Authors: Manpreet Kaur, Cheol-Hong Min

Abstract:

The increasing advancement in the robotics equipped with machine vision sensors applied to precision agriculture is a demanding solution for various problems in the agricultural farms. An important issue related with the machine vision system concerns crop row and weed detection. This paper proposes an automatic furrow detection system based on real-time processing for identifying crop rows in maize fields in the presence of weed. This vision system is designed to be installed on the farming vehicles, that is, submitted to gyros, vibration and other undesired movements. The images are captured under image perspective, being affected by above undesired effects. The goal is to identify crop rows for vehicle navigation which includes weed removal, where weeds are identified as plants outside the crop rows.
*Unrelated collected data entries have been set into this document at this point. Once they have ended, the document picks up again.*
(* ===== verification/Fs.v ===== *)
(** File contents, directories and path names (kernel/fs.c, from readi to
    nameiparent). Transfers to and from buffers are lists of bytes: readi
    returns what it stores at [dst], writei takes the bytes at [src]. Names
    and paths are the bytes of C strings without the NUL. *)
From S2P Require Import Prelude Types Spinlock Sched Bio Log Inode Console.
Import Spinlock Sched Bio Log Inode Console.

Module Fs.

(** ** Reading and writing *)

(* the chunk of one iteration: min(n - tot, BSIZE - off % BSIZE) *)
Definition chunk (n tot off : Z) : Z := Z.min (n - tot) (BSIZE - off mod BSIZE).

(* enough iterations for n bytes from any offset *)
Definition chunks (n : Z) : nat := S (S (S (Z.to_nat (n / BSIZE)))).

Fixpoint readi_loop (fuel : nat) (ip : nat) (tot off n : Z) : K (list Z) :=
  match fuel with
  | O => fail NoFuel
  | S f =>
      if tot <? n then
        a <- bmap ip (off / BSIZE) ;;
        i <- get_inode ip ;;
        bp <- bread i.(i_dev) a ;;
        let m := chunk n tot off in
        bf <- get_buf bp ;;
        let bs := take (Z.to_nat m) (drop (Z.to_nat (off mod BSIZE)) bf.(b_data)) in
        brelse bp ;;;
        rest <- readi_loop f ip (tot + m) (u32 (off + m)) n ;;
        ret (bs ++ rest)
      else ret []
  end.

Definition readi (ip : nat) (off n : Z) : K (Z * list Z) :=
  i <- get_inode ip ;;
  if i.(i_type) =? T_DEV then
    if (i.(i_major) <? 0) || (NDEV <=? i.(i_major)) then ret (-1, []) else
    d <- gets (fun s => s.(devsw) !! Z.to_nat i.(i_major)) ;;
    d <- deref "devsw" d ;;
    match d.1 with
    | Some consoleread_fn => consoleread ip (s32 n)
    | Some consolewrite_fn => undefined "devsw.read"
    | None => ret (-1, [])
    end
  else
  if (i.(i_size) <? off) || (u32 (off + n) <? off) then ret (-1, []) else
  let n := if i.(i_size) <? off + n then i.(i_size) - off else n in
  bs <- readi_loop (chunks n) ip 0 off n ;;
  ret (s32 n, bs).

Fixpoint writei_loop (fuel : nat) (ip : nat) (src : list Z) (tot off n : Z) : K Z :=
  match fuel with
  | O => fail NoFuel
  | S f =>
      if tot <? n then
        a <- bmap ip (off / BSIZE) ;;
        i <- get_inode ip ;;
        bp <- bread i.(i_dev) a ;;
        let m := chunk n tot off in
        let bs := take (Z.to_nat m) (drop (Z.to_nat tot) src) in
        modify (upd_buf bp (fun x =>
          set_b_data (splice (Z.to_nat (off mod BSIZE)) bs x.(b_data)) x)) ;;;
        log_write bp ;;;
        brelse bp ;;;
        writei_loop f ip src (tot + m) (u32 (off + m)) n
      else ret off
  end.

Definition writei (ip : nat) (src : list Z) (off n : Z) : K Z :=
  i <- get_inode ip ;;
  if i.(i_type) =? T_DEV then
    if (i.(i_major) <? 0) || (NDEV <=? i.(i_major)) then ret (-1) else
    d <- gets (fun s => s.(devsw) !! Z.to_nat i.(i_major)) ;;
    d <- deref "devsw" d ;;
    match d.2 with
    | Some consolewrite_fn => consolewrite ip src (s32 n)
    | Some consoleread_fn => undefined "devsw.write"
    | None => ret (-1)
    end
  else
  if (i.(i_size) <? off) || (u32 (off + n) <? off) then ret (-1) else
  if MAXFILE * BSIZE <? u32 (off + n) then ret (-1) else
  off <- writei_loop (chunks n) ip src 0 off n ;;
  i <- get_inode ip ;;
  when ((0 <? n) && (i.(i_size) <? off))
    (modify (upd_inode ip (set_i_size off)) ;;;
     iupdate ip) ;;;
  ret (s32 n).

(** ** Directories *)

(** strncmp on strings kept as lists: past the end is the NUL. *)
Definition byte_at (l : list Z) : Z := match l with [] => 0 | c :: _ => c end.

Fixpoint strncmp_list (n : nat) (p q : list Z) : Z :=
  match n with
  | O => 0
  | S n' =>
      let a := byte_at p in
      let b := byte_at q in
      if negb (a =? 0) && (a =? b) then strncmp_list n' (tail p) (tail q)
      else u8 a - u8 b
  end.

Definition namecmp (s t : list Z) : Z := strncmp_list (Z.to_nat DIRSIZ) s t.

(** strncpy(de.name, name, DIRSIZ) *)
Fixpoint strncpy_list (n : nat) (t : list Z) : list Z :=
  match n with
  | O => []
  | S n' => if byte_at t =? 0 then replicate n 0 else byte_at t :: strncpy_list n' (tail t)
  end.

(** struct dirent: two bytes of inode number, the name *)
Definition de_inum (de : list Z) : Z := get16 0 de.
Definition de_name (de : list Z) : list Z := drop 2 de.
Definition mk_dirent (inum : Z) (name : list Z) : list Z :=
  le_bytes 2 inum ++ strncpy_list (Z.to_nat DIRSIZ) name.

Definition nentries (size : Z) : nat := S (S (Z.to_nat (size / DIRENT_SIZE))).

(* the loop of dirlookup: the entry's offset and inode *)
Fixpoint dirlookup_loop (fuel : nat) (dp : nat) (name : list Z) (off : Z) :
    K (option (Z * nat)) :=
  match fuel with
  | O => fail NoFuel
  | S f =>
      d <- get_inode dp ;;
      if off <? d.(i_size) then
        r <- readi dp off DIRENT_SIZE ;;
        if negb (r.1 =? DIRENT_SIZE) then panic "dirlink read" else
        if de_inum r.2 =? 0 then dirlookup_loop f dp name (u32 (off + DIRENT_SIZE)) else
        if namecmp name (de_name r.2) =? 0 then
          d <- get_inode dp ;;
          ip <- iget d.(i_dev) (de_inum r.2) ;;
          ret (Some (off, ip))
        else dirlookup_loop f dp name (u32 (off + DIRENT_SIZE))
      else ret None
  end.

Definition dirlookup (dp : nat) (name : list Z) : K (option (Z * nat)) :=
  d <- get_inode dp ;;
  if negb (d.(i_type) =? T_DIR) then panic "dirlookup not DIR" else
  dirlookup_loop (nentries d.(i_size)) dp name 0.

(* the offset of the first empty entry, or the directory's size *)
Fixpoint dirlink_loop (fuel : nat) (dp : nat) (off : Z) : K Z :=
  match fuel with
  | O => fail NoFuel
  | S f =>
      d <- get_inode dp ;;
      if off <? d.(i_size) then
        r <- readi dp off DIRENT_SIZE ;;
        if negb (r.1 =? DIRENT_SIZE) then panic "dirlink read" else
        if de_inum r.2 =? 0 then ret off
        else dirlink_loop f dp (off + DIRENT_SIZE)
      else ret off
  end.

Definition dirlink (dp : nat) (name : list Z) (inum : Z) : K Z :=
  o <- dirlookup dp name ;;
  match o with
  | Some (_, ip) => iput ip ;;; ret (-1)
  | None =>
      d <- get_inode dp ;;
      off <- dirlink_loop (nentries d.(i_size)) dp 0 ;;
      r <- writei dp (mk_dirent inum name) off DIRENT_SIZE ;;
      if negb (r =? DIRENT_SIZE) then panic "dirlink" else ret 0
  end.

(** ** Paths *)

Fixpoint skip_slashes (p : list Z) : list Z :=
  match p with
  | c :: p' => if c =? 47 then skip_slashes p' else p
  | [] => []
  end.

(* while (path[0] != '/' and path[0] != 0): the element and what follows *)
Fixpoint span_elem (p : list Z) : list Z * list Z :=
  match p with
  | c :: p' => if c =? 47 then ([], p) else let r := span_elem p' in (c :: r.1, r.2)
  | [] => ([], [])
  end.

(** The rest of the path and the name. *)
Definition skipelem (path : list Z) : option (list Z * list Z) :=
  match skip_slashes path with
  | [] => None
  | p =>
      let r := span_elem p in
      let name :=
        if DIRSIZ <=? Z.of_nat (length r.1) then take (Z.to_nat DIRSIZ) r.1 else r.1 in
      Some (skip_slashes r.2, name)
  end.

(* the loop of namex: the inode, and the last name set *)
Fixpoint namex_loop (fuel : nat) (ip : nat) (path : list Z) (nameiparent : bool) (name : list Z) :
    K (option nat * list Z) :=
  match fuel with
  | O => fail NoFuel
  | S f =>
      match skipelem path with
      | None =>
          if nameiparent then iput ip ;;; ret (None, name) else ret (Some ip, name)
      | Some (path, name) =>
          ilock (Some ip) ;;;
          i <- get_inode ip ;;
          if negb (i.(i_type) =? T_DIR) then iunlockput ip ;;; ret (None, name) else
          if nameiparent && bool_decide (path = []) then
            iunlock (Some ip) ;;; ret (Some ip, name)
          else
          o <- dirlookup ip name ;;
          match o with
          | None => iunlockput ip ;;; ret (None, name)
          | Some (_, next) => iunlockput ip ;;; namex_loop f next path nameiparent name
          end
      end
  end.

Definition namex (path : list Z) (nameiparent : bool) : K (option nat * list Z) :=
  ip <- (if byte_at path =? 47 then iget ROOTDEV ROOTINO
         else
           p <- cur ;;
           pr <- get_proc p ;;
           c <- deref "proc->cwd" pr.(cwd) ;;
           idup c) ;;
  namex_loop (S (length path)) ip path nameiparent [].

Definition namei (path : list Z) : K (option nat) :=
  r <- namex path false ;; ret r.1.

Definition nameiparent (path : list Z) : K (option nat * list Z) := namex path true.

End Fs.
The images quality is affected by different lighting conditions and gaps along the crop rows due to lack of germination and wrong plantation. The proposed image processing method consists of four different processes. First, image segmentation based on HSV (Hue, Saturation, Value) decision tree. The proposed algorithm used HSV color space to discriminate crops, weeds and soil. The region of interest is defined by filtering each of the HSV channels between maximum and minimum threshold values. Then the noises in the images were eliminated by the means of hybrid median filter. Further, mathematical morphological processes, i.e., erosion to remove smaller objects followed by dilation to gradually enlarge the boundaries of regions of foreground pixels was applied. It enhances the image contrast. To accurately detect the position of crop rows, the region of interest is defined by creating a binary mask. The edge detection and Hough transform were applied to detect lines represented in polar coordinates and furrow directions as accumulations on the angle axis in the Hough space. The experimental results show that the method is effective.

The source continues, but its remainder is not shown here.